Stage of Development

Preliminary Design


Prototype Build

Flight Testing

Certification

Commercially Operating
Technical Details

Aircraft Type: Winged VTOL

Powerplant: All-electric

Range: 25 miles

Top Speed: 100 mph

Passenger Capacity: Two passengers

Propeller Configuration: 6 lift propellers under each wing (non-tilting), 1 rear pusher-propeller for forward thrust.

Autonomy Level: Autonomous

Dimensions: 36ft wingspan

Other Information: 

Operating Altitude: Between 500 ft to 3000 ft

Regulation: Cora has an experimental airworthiness certificate from both the New Zealand Civil Aviation Authority (CAA) and the United States Federal Aviation Administration (FAA). We are working with the CAA on further certification goals to bring an air taxi service to the commercial market.
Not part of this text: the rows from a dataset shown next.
Lemma store_ack_inl (s : grpcServer (W := W) (Ctx := Ctx)) (r : B -> goerr * B) u s' :
  store_ack s r = (inl u, s') ->
  exists b b', storeApi s = Some b /\ r b = (None, b') /\ storeApi s' = Some b'.
Proof.
  unfold store_ack. destruct (storeApi s) as [b|] eqn:E; [|done]. destruct (r b) as [[e|] b'] eqn:Er; [done|].
  intros [= <- <-]. by exists b, b'.
Qed.

(** The pairs a client sees. *)
Definition pairs (s : grpcServer (W := W) (Ctx := Ctx)) : option (gmap bytes bytes) := storeApi s ≫= store_view.

(** the store over gRPC.  After a successful Set, a Get that succeeds
    finds the value under the key, and under any other key what was there
    before; after a successful Delete a Get finds no value; a value that is
    empty is taken for none and refused.  A failing call is answered with the
    code UNAVAILABLE exactly if the error is retryable, and else with
    INVALID_ARGUMENT. *)
Theorem store_over_grpc (s s' : grpcServer (W := W) (Ctx := Ctx)) (kv : PbKeyValue) (key : PbKey) (v : PbValue) :
  (Set_ kv s = (inl tt, s') -> Get key s' = inl v ->
     pkv_Value kv <> None /\
     pv_Value v = (if decide (pk_Key key = pkv_Key kv) then pkv_Value kv
                   else m ← pairs s; m !! bytes_of_string (pk_Key key))) /\
  (Delete key s = (inl tt, s') -> Get key s' = inl v -> pv_Value v = None) /\
  (forall what err, st_Code (status_of what err) = if IsRetryable (Some err) then Unavailable else InvalidArgument).
Proof.
  split_and!; [| |done].
  - intros (b & b' & Hb & Hs & Hb')%store_ack_inl. unfold Get, pairs. rewrite Hb, Hb'. simpl.
    rewrite Set_string in Hs. apply SetB_open in Hs as (m & x & Hm & Hx & Hm').
    rewrite Get_string. destruct (api_GetB b' _) as [y [e|]] eqn:Eg; [done|]. intros [= <-].
    apply GetB_open in Eg as (m2 & Hm2 & ->). rewrite Hm' in Hm2. injection Hm2 as <-. rewrite Hm, Hx. simpl.
    split; [done|]. destruct (decide _) as [->|Hne]; [by rewrite lookup_insert_eq|].
    rewrite lookup_insert_ne; [done|]. intros E. by apply Hne, bytes_of_string_inj.
  - intros (b & b' & Hb & Hs & Hb')%store_ack_inl. unfold Get. rewrite Hb'. simpl.
    rewrite Delete_string in Hs. apply DeleteB_open in Hs as (m & Hm & Hm').
    rewrite Get_string. destruct (api_GetB b' _) as [y [e|]] eqn:Eg; [done|]. intros [= <-].
    apply GetB_open in Eg as (m2 & Hm2 & ->). rewrite Hm' in Hm2. injection Hm2 as <-. by rewrite lookup_delete_eq.
Qed.
(* ===== verification/StateOverGrpc.v ===== *)
(** * What a client sees of the replicated state
      ([apis/grpc/grpc.go] on [services/state/raft/fsm.go])

    The state machine tells its observers every change, the handler
    [ObserveStateChange] forwards what an observation yields; put together,
    the messages a client is streamed rebuild the state of its agent. *)

From S2P Require Import Prelude GoRuntime Services StoreApi Pebble StateApi ComApi Grpc Fsm.

Section StateOverGrpc.
Context `{MapRange} `{!MsgPack (Input bytes)} `{!MsgPack (option (State bytes))}.
Context {W Ctx B : Type} `{StoreApi B}.

(** What a client makes of the messages, in their order: the operation is
    the enumeration [InputOperation] of the API. *)
Definition client_step (m : gmap string bytes) (p : PbInput) : gmap string bytes :=
  if decide (pi_Op p = InputOpSet) then <[pi_Key p := sl (pi_Value p)]> m
  else if decide (pi_Op p = InputOpDelete) then delete (pi_Key p) m
  else m.

Definition client_state (ps : list PbInput) : gmap string bytes := foldl client_step ∅ ps.

Lemma client_replays (h : list (Input bytes)) :
  Forall changes_state h -> client_state (pb_input <$> h) = replay h.
Proof.
  intros Hh. unfold client_state, replay. generalize (∅ : gmap string bytes) as m.
  induction Hh as [|i h Hi _ IH]; intros m; [done|]. simpl. rewrite IH. f_equal.
  unfold client_step, replay1. simpl. by destruct Hi as [-> | ->].
Qed.

Variable cancel : Ctx -> W -> W.

(** C12: a client of [ObserveStateChange] follows the state of its agent.  At
    any moment while Raft applies entries and restores no snapshot, the
    handler has streamed, in order and whether or not sends failed, what the
    observer was sent so far; what the client computes from these messages is
    exactly the replicated state of the agent once the pairs present at the
    start were sent, and a part of it before. *)
Theorem client_mirrors_state (s : Fsm.Sys) (c : nat) (srv : grpcServer (W := W) (Ctx := Ctx) (B := B))
    (st : StateService) (stream : ServerStream PbInput) (w w1 : W) (ctx : Ctx) :
  Fsm.reachable false s -> observed (fsm s) c ->
  stateApi srv = Some st -> ss_ObserveStateChange st w = (inl ctx, w1) ->
  exists ps, Grpc.ObserveStateChange cancel stream (Item <$> history (fsm s) c) srv w =
      (None, (srv, send_all stream ps w1)) /\
    (c ∉ syncing s -> client_state ps = view (fsm s)) /\ client_state ps ⊆ view (fsm s).
Proof.
  intros Hr Hc Hst Hobs. exists (pb_input <$> history (fsm s) c). split.
  - unfold Grpc.ObserveStateChange. rewrite Hst.
    refine (proj2 (serve_stream_items cancel pb_input _ _ false stream _ [ChanClosed] None srv w w1 w1 ctx Hobs eq_refl _)).
    constructor.
  - rewrite client_replays by by apply (ob_changes _ (reachable_observing _ Hr)). by apply observer_replays.
Qed.
End StateOverGrpc.

(** ** A concrete run: a stream that keeps what it is sent *)

Module Run.
Export Pebble.MemEngine Fsm.Run.
#[export] Existing Instance BitCodec.input_codec.
#[export] Existing Instance BitCodec.snapshot_codec.

Definition world := list PbInput.
Definition stream : ServerStream (W := world) PbInput :=
  {| st_SendHeader := fun w => (None, w); st_Send := fun p w => (None, w ++ [p]); st_Done := fun _ => false |}.
Definition state : StateService (W := world) (Ctx := nat) :=
  {| ss_ProposeInput := fun _ w => (None, w); ss_ObserveStateChange := fun w => (inl 7%nat, w);
     ss_ObserveMembershipChange := fun w => (inl 7%nat, w) |}.
Definition server : grpcServer (W := world) (Ctx := nat) (B := PebbleBinding) := Grpc.New None None (Some state).
End Run.
Import Run.

Lemma client_mirrors_state_witness :
  exists ps, Grpc.ObserveStateChange (fun _ w => w) stream (Item <$> history f3 5) server [] =
      (None, (server, send_all stream ps [])) /\
    client_state ps = view f3 /\ view f3 <> ∅.
Proof.
  destruct (client_mirrors_state (fun _ w => w) s3 5 server state stream [] [] 7%nat (reach3 false))
    as (ps & Hrun & Hview & _).
  - by exists 1.
  - reflexivity.
  - reflexivity.
  - exists ps. split; [exact Hrun|]. split; [exact (Hview (not_elem_of_nil _))|]. vm_compute. discriminate.
Defined.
Funding: $6.5M (unconfirmed), with backing from Google co-founder Larry Page



Our Take on Cora


Cora is poised for great success in the flying taxi industry - the biggest hurdle to overcome for the company at this point is regulatory. Cora made its first flight on March 13th, 2018, and sparked a large amount of media attention. The path forward will be a pioneering one for the Mountain View, CA based company, as no other manufacturer has attempted certification with the New Zealand CAA (Civil Aviation Authority) that is known to date. If the company can successfully navigate this certification process and argue for equivalency under the United State's Federal Aviation Administration, KittyHawk has the potential to be one of the leading manufacturers of flying taxis to both private and commercial users. Additionally, the first flight of the KittyHawk Flyer drew even more attention to KittyHawk, as the Flyer requires no pilot.